■ **Exercise objective**
Check each line of the entries for the string "congruence". Report only how many lines have it.

■ **Material to process**
▬▬▬▬▬▬▬▬▬▬

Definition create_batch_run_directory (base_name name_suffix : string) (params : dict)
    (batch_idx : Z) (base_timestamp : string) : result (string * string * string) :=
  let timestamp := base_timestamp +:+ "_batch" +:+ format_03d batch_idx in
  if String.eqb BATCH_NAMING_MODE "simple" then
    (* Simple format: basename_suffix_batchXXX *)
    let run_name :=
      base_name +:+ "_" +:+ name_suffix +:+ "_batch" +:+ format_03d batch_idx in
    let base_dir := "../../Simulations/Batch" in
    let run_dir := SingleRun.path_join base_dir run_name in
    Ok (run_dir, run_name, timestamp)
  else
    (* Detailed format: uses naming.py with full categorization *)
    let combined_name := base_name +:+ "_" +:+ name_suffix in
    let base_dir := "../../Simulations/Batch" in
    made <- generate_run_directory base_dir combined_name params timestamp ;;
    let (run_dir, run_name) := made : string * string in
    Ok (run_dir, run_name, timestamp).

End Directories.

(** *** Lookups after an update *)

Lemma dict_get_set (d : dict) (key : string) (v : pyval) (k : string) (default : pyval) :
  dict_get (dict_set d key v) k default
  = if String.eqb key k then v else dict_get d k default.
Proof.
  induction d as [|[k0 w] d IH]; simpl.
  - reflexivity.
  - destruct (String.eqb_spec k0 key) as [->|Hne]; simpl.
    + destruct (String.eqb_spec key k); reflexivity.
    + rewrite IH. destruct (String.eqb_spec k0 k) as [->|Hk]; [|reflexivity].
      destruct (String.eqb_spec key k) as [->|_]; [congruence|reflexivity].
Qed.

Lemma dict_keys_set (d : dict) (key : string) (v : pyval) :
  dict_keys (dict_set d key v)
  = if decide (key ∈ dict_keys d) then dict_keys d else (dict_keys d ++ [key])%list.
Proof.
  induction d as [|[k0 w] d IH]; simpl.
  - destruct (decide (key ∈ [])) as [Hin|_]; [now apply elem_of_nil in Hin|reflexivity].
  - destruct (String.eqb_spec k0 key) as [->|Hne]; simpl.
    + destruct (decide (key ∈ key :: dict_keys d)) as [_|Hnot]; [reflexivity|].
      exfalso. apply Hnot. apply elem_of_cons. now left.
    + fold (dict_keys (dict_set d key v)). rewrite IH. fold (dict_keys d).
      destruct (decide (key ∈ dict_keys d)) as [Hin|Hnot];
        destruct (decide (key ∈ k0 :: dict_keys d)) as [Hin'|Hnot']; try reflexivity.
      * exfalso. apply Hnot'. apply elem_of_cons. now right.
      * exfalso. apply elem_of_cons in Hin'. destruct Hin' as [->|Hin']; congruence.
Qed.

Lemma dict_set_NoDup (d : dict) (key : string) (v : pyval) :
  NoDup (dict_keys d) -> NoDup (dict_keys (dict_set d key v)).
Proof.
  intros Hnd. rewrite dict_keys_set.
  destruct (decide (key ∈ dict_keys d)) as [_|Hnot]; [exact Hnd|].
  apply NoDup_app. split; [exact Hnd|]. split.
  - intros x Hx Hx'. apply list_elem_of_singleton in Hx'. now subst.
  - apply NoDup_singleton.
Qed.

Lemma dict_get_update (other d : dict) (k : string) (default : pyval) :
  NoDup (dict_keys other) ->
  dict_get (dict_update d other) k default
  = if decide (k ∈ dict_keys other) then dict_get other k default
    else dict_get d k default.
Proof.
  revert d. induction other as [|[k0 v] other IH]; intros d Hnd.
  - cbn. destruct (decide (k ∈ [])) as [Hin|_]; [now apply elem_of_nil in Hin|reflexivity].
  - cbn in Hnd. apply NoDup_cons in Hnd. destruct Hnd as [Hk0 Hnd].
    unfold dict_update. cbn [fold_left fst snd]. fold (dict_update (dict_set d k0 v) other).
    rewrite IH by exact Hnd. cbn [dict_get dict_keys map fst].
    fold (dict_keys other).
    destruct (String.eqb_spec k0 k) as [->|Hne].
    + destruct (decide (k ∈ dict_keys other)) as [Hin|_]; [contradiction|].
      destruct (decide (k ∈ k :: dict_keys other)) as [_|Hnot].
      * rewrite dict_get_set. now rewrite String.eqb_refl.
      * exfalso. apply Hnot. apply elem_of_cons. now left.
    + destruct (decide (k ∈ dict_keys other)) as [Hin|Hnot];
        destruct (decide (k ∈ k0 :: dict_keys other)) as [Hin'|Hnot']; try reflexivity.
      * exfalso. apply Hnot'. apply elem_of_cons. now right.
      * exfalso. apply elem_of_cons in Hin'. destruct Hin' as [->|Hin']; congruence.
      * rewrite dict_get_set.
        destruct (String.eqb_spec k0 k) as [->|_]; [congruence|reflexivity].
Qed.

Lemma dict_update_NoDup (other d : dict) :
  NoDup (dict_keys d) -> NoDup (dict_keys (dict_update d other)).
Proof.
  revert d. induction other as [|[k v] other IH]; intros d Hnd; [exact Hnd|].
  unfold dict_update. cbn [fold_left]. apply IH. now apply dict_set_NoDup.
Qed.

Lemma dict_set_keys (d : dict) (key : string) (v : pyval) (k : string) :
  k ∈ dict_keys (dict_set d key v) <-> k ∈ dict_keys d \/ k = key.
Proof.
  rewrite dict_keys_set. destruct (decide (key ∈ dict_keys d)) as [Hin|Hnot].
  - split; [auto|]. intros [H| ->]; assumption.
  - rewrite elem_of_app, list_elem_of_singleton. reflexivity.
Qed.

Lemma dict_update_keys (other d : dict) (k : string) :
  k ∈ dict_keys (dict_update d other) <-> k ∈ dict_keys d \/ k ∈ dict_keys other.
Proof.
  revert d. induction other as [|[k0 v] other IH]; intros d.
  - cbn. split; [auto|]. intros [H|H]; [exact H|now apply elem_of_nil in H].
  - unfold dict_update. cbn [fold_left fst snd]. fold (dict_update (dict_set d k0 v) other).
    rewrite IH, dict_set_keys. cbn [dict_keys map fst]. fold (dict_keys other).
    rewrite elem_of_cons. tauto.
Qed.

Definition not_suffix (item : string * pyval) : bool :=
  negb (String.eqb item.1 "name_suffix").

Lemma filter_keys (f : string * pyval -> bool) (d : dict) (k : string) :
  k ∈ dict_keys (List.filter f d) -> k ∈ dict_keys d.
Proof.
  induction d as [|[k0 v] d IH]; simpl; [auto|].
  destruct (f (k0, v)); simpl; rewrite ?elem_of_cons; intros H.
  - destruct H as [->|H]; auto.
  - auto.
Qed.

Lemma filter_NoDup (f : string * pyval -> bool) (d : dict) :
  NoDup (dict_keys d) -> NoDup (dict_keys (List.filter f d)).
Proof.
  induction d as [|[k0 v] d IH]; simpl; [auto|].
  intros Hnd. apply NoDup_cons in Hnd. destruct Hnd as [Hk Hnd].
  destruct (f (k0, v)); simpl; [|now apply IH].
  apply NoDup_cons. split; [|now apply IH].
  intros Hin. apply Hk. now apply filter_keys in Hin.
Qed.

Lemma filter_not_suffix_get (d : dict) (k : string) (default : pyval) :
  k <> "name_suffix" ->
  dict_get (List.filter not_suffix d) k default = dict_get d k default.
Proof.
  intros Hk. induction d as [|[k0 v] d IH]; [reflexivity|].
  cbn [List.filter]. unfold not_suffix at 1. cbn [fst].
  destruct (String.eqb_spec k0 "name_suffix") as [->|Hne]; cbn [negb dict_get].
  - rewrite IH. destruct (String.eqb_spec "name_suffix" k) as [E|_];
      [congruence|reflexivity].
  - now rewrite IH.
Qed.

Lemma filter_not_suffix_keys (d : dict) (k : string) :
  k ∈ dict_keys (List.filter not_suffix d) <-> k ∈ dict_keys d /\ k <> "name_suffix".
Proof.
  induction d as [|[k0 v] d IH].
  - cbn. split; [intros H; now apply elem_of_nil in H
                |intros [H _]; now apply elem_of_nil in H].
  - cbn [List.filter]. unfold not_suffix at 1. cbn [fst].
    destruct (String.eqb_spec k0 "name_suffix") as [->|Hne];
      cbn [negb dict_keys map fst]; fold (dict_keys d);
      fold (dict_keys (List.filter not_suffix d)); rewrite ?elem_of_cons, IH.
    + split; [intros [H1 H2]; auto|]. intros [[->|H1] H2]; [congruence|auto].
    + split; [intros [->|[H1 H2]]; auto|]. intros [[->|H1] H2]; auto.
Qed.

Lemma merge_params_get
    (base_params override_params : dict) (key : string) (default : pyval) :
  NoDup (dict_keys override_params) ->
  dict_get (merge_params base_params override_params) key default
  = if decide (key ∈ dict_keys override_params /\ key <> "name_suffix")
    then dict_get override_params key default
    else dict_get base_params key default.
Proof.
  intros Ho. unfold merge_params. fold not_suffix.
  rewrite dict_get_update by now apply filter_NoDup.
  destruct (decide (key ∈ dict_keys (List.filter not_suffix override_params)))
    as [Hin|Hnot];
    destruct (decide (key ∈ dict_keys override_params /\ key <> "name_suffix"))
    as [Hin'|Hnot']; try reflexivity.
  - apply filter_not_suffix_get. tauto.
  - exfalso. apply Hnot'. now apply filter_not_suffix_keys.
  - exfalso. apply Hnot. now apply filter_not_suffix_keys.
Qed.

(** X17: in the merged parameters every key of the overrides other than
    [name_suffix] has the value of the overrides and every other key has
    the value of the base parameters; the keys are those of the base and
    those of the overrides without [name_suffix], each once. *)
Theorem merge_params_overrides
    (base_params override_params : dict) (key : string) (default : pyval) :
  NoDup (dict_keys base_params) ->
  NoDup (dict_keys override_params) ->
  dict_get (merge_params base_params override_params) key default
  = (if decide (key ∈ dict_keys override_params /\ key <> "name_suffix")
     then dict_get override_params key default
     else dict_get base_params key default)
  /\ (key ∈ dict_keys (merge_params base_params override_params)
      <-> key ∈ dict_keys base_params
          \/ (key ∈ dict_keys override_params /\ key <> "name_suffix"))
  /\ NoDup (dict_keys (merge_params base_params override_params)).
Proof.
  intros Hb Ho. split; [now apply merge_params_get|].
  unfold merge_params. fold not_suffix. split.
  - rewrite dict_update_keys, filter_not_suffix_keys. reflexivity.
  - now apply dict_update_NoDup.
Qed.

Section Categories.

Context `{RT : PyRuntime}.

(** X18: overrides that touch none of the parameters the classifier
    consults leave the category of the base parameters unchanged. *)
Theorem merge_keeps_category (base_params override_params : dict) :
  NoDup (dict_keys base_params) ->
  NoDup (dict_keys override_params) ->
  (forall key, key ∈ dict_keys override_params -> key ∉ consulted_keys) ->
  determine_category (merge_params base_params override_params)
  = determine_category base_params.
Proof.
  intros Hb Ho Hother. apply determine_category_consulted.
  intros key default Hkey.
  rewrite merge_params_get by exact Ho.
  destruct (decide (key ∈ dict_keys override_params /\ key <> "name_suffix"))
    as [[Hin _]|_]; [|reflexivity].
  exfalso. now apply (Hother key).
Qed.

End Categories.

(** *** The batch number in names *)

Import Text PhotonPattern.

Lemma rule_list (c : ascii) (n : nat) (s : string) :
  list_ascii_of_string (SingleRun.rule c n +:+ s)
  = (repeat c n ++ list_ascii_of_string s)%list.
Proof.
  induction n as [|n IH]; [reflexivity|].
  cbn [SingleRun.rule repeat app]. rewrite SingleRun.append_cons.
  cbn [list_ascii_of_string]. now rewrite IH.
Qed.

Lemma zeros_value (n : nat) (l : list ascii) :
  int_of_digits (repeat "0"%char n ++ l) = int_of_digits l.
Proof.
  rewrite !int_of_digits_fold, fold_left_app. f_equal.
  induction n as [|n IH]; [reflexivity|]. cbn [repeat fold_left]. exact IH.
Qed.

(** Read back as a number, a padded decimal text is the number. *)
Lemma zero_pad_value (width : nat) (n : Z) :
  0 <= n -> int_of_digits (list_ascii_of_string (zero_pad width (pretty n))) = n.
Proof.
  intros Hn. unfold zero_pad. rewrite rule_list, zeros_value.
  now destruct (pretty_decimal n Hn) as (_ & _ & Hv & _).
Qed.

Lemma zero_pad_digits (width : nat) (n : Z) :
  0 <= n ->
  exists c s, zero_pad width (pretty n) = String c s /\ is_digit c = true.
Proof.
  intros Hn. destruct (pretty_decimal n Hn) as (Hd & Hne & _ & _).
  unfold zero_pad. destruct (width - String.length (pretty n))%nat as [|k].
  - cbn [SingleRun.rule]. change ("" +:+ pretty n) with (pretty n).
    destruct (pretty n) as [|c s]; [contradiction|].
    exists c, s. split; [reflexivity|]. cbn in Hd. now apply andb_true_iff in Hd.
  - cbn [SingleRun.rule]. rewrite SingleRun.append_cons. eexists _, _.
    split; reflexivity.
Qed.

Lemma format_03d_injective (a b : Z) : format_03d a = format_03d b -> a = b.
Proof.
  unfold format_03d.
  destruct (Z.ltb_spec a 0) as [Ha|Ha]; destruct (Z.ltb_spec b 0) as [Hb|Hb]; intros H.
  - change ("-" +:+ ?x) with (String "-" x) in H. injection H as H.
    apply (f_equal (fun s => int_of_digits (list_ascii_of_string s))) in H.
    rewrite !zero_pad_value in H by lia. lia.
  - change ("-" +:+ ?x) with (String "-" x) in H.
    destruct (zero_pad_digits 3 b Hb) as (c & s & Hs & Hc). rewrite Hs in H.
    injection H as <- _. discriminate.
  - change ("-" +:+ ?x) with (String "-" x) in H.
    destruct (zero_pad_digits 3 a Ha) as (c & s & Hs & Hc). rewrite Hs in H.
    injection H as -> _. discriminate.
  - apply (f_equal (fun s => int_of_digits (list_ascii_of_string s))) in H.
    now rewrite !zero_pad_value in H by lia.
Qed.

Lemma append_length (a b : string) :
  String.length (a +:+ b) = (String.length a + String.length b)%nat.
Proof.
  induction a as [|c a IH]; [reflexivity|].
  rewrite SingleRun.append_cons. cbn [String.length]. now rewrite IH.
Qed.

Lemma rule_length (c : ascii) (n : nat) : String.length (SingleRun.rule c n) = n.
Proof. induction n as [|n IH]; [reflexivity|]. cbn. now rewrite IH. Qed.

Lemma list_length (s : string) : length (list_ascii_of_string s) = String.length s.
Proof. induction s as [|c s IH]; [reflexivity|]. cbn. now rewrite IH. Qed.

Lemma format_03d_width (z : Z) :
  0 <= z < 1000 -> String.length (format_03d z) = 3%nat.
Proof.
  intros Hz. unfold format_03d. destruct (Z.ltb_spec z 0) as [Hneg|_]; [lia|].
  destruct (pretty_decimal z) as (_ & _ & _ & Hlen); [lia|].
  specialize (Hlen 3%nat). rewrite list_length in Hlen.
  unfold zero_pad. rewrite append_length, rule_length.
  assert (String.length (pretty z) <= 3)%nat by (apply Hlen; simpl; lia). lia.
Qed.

▬▬▬▬▬▬▬▬▬▬

■ **Answer section**
6